JavaScript is the most readily available client-side scripting language for use in web browsers, and a lot of web sites use it to enhance their pages beyond the possibilities of plain HTML. JavaScript allows a lot of interaction between the HTML page and the viewer. This is especially true since you can add your own JavaScript to arbitrary pages to customise them in ways that the page producers did not necessarily intend (removing banner ads is a popular trick).
An easy way to do this are bookmarklets, small snippets of JavaScript that
you can install into your web browser by simply adding them as a bookmark
(the whole script is contained in a javascript: URL). Once you have done this,
they can perform all kinds of useful functions.
Just check out Jesse Ruderman's bookmarklet collection.
My two favourites are
The One That Gives You A JavaScript Shell
and
The One Where You Can Type CSS (these two apparently only work on Mozilla-based browsers, but there are many that work on Opera or MSIE as well). Amazing what can be done in such a small amount of code.

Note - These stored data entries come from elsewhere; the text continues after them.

Lemma remote_ceremony_agreement_witness :
  exists pk, remote_dkg demo_get demo_post demo_backend demo_instance = Ok pk /\
             remote_refresh demo_get demo_post demo_backend demo_instance = Ok pk /\
             preflight_roster demo_get demo_backend = Ok tt.
Proof.
  destruct (remote_dkg demo_get demo_post demo_backend demo_instance) as [pk|e] eqn:E;
    [|exfalso; vm_compute in E; discriminate E].
  exists pk. split; [reflexivity|]. split.
  - rewrite <- E. vm_compute. reflexivity.
  - exact (proj1 (proj1 (remote_ceremony_agreement demo_get demo_post demo_probe demo_backend demo_instance pk) E)).
Defined.

(** A fleet that answers only requests for all three of it, with threshold 2. *)
Definition demo_strict (p : u8) (u : Url) (path : string) (req : request) : reply :=
  match req with
  | ReqDkg q => if N.eqb (wval (dkg_n_parties q)) 3 && N.eqb (wval (dkg_threshold q)) 2
                then demo_post p u path req else Reply 400 None
  | _ => demo_post p u path req
  end.
Lemma ceremony_counts_exact_witness :
  exists pk req, remote_dkg demo_get demo_post demo_backend demo_instance = Ok pk /\
    exact_dkg demo_backend demo_instance req /\ all_answered demo_post demo_backend "dkg" req pk /\
    n_of demo_backend = 3%N /\
    remote_dkg demo_get demo_strict demo_backend demo_instance = remote_dkg demo_get demo_post demo_backend demo_instance.
Proof.
  destruct (remote_dkg demo_get demo_post demo_backend demo_instance) as [pk|e] eqn:E;
    [|exfalso; vm_compute in E; discriminate E].
  destruct (ceremony_counts_exact demo_get demo_post demo_probe demo_backend demo_instance
              (proj1 (proj2 (proj1 (remote_new_Ok demo_fleet 2 (Ok tt) demo_backend) demo_new))))
    as (H & _ & Hsame & _).
  destruct (H pk E) as (req & Hreq & Hall). exists pk, req.
  split; [reflexivity|]. split; [exact Hreq|]. split; [exact Hall|]. split; [reflexivity|].
  rewrite <- E. apply Hsame. intros c req' _ (q & -> & _ & Hn & Ht). unfold demo_strict. rewrite Hn, Ht. reflexivity.
Defined.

A way to automate the process of applying user-supplied JavaScript to web pages is Greasemonkey. Greasemonkey is a Firefox extension that matches a library of user scripts to the current page after it is loaded, but before it is displayed. Each such script can specify a list of sites that it wants to be applied to.
There are many user scripts available (and of course you can write your own), doing things like removing Google Ads, adding Google Ads, making text area input fields resizable, turning URLs into Hyperlinks, adding download links to embedded movies, removing links that have been visited before, downloading music files directly into iPods, cleansing news sites of Michael Jackson articles, or adding functions to GMail and various blog sites.